Loss Mechanisms in Thick-Film Low-Bandgap Polymer Solar Cells



Polymer bulk heterojunction solar cells based on low bandgap polymer:fullerene blends are promising for next generation low-cost photovoltaics. While these solution-processed solar cells are compatible with large-scale roll-to-roll processing, active layers used for typical laboratory-scale devices are too thin to ensure high manufacturing yields. Furthermore, due to the limited light absorption and optical interference within the thin active layer, the external quantum efficiencies (EQEs) of bulk heterojunction polymer solar cells are severely limited. In order to produce polymer solar cells with high yields, efficient solar cells with a thick active layer must be demonstrated.

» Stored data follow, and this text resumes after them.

(** [head.compare_exchange_weak(expected, desired)] on [table[b]], without
    spurious failure (a single thread on a machine whose compare-and-swap
    is strong).  Returns the success flag and the value left in
    [expected]: on failure the current head is loaded into it. *)
Definition head_compare_exchange (b : Z) (expected desired : ptr)
  : M (bool * ptr) :=
  λ m, if decide (table m !! b = expected)
       then Done (true, expected)
              {| sizeCounter := sizeCounter m;
                 table := head_store b desired (table m);
                 heap := heap m |}
       else Done (false, table m !! b) m.

(** Reading the node behind a pointer ([p->id], [p->next], [p->data]). *)
Definition deref (p : ptr) : M Node :=
  λ m, match p with
       | None => Fault
       | Some l => match heap m !! l with
                   | Some n => Done n m
                   | None => Fault
                   end
       end.

(** The allocator: an address that holds no live node. *)
Definition alloc (h : gmap loc Node) : loc := fresh (dom h).

(** [std::make_unique<Node>(id, t)]: the constructor sets [next(nullptr)]. *)
Definition new_Node (i : Z) (t : T) : M loc :=
  λ m, let l := alloc (heap m) in
       Done l {| sizeCounter := sizeCounter m;
                 table := table m;
                 heap := <[l := mkNode i t None]> (heap m) |}.
(** Elements with equal images under [f] are equal when the images have
    no duplicate. *)
Lemma NoDup_fmap_inj_on {A B} (f : A -> B) (l : list A) x y :
  NoDup (f <$> l) -> x ∈ l -> y ∈ l -> f x = f y -> x = y.
Proof.
  induction l as [|z l IH]; [by intros _ ?%elem_of_nil|].
  rewrite fmap_cons. intros [Hz Hl]%NoDup_cons [->|Hx]%elem_of_cons [->|Hy]%elem_of_cons Hf;
    [done| | |by apply IH].
  - destruct Hz. rewrite Hf. apply list_elem_of_fmap. eauto.
  - destruct Hz. rewrite <- Hf. apply list_elem_of_fmap. eauto.
Qed.

Lemma Forall_filter_2 {A} (P Q : A -> Prop) `{forall x, Decision (Q x)} (l : list A) :
  Forall P l -> Forall P (filter Q l).
Proof.
  rewrite !Forall_forall. intros HP x [_ Hx]%list_elem_of_filter. by apply HP.
Qed.

Lemma find_snoc {A} (p : A -> bool) (l : list A) x :
  List.find p (l ++ [x]) =
    match List.find p l with
    | Some y => Some y
    | None => if p x then Some x else None
    end.
Proof. induction l as [|y l IH]; simpl; [done|]. by destruct (p y). Qed.

(** Sums of natural numbers under an update and a removal. *)
Lemma sum_list_insert_S (ns : list nat) i m :
  ns !! i = Some (S m) -> sum_list ns = S (sum_list (<[i := m]> ns)).
Proof.
  revert i. induction ns as [|n ns IH]; intros [|i] Hi; simplify_eq/=; [done|].
  rewrite (IH i Hi). lia.
Qed.

Lemma sum_list_delete (ns : list nat) i : sum_list (delete i ns) <= sum_list ns.
Proof.
  revert i. induction ns as [|n ns IH]; intros [|i]; simpl; try lia.
  specialize (IH i). lia.
Qed.
(* ===== verification/Codec.v ===== *)
(** * The JSON codec: [json.dumps] and [json.loads]

    [app.py] stores [json.dumps(users_data)] and [json.dumps(stats)] in
    the cache (lines 92, 203) and serves [json.loads] of what it reads
    back (lines 83, 187).  This file gives the two functions on the
    values of [Python.json] and proves what the handlers rely on
    ([JsonCodecLaws]): a dumped value loads back, and no dump is empty.

    [dumps] prints as Python does with its defaults: [", "] and [": "]
    as separators, strings escaped with [ensure_ascii] (every character
    outside the printable ASCII range as [\u00XX], the short escapes for
    the quote, the backslash and the five named control characters).
    [loads] is a recursive-descent parser with fuel; the fuel it takes,
    the length of its input, is always enough.  It accepts JSON white
    space between tokens, every escape of a code point below 256, and
    integers; it refuses fractions and exponents, which the values of
    this development never contain. *)

From Stdlib Require Import Ascii DecimalString DecimalZ.
From stdpp Require Import base tactics option strings numbers list.
From S2P Require Import Prelude Python.

Open Scope string_scope.
Open Scope list_scope.

(** ** Characters *)

Definition dquote : ascii := ascii_of_nat 34.
Definition backslash : ascii := ascii_of_nat 92.

Definition is_ws (c : ascii) : bool :=
  let n := nat_of_ascii c in
  (n =? 32)%nat || (n =? 9)%nat || (n =? 10)%nat || (n =? 13)%nat.

Definition is_digit (c : ascii) : bool :=
  let n := nat_of_ascii c in (48 <=? n)%nat && (n <=? 57)%nat.

Definition is_num_char (c : ascii) : bool :=
  is_digit c || (nat_of_ascii c =? 45)%nat.

Definition hex_digit (n : nat) : ascii :=
  ascii_of_nat (if (n <? 10)%nat then 48 + n else 87 + n).

Definition unhex (c : ascii) : option nat :=
  let n := nat_of_ascii c in
  if is_digit c then Some (n - 48)%nat
  else if (97 <=? n)%nat && (n <=? 102)%nat then Some (n - 87)%nat
  else if (65 <=? n)%nat && (n <=? 70)%nat then Some (n - 55)%nat
  else None.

In this work, the performance of thick-film solar cells employing the low-bandgap polymer poly(dithienogermole-thienopyrrolodione) (PDTG-TPD) was demonstrated. Power conversion efficiencies over 8.0% were obtained for devices with an active layer thickness of 200 nm, illustrating the potential of this polymer for large-scale manufacturing. Although an average EQE > 65% was obtained for devices with active layer thicknesses > 200 nm, the cell performance could not be maintained due to a reduction in fill factor. By comparing our results for PDTG-TPD solar cells with similar P3HT-based devices, we investigated the loss mechanisms associated with the limited device performance observed for thick-film low-bandgap polymer solar cells.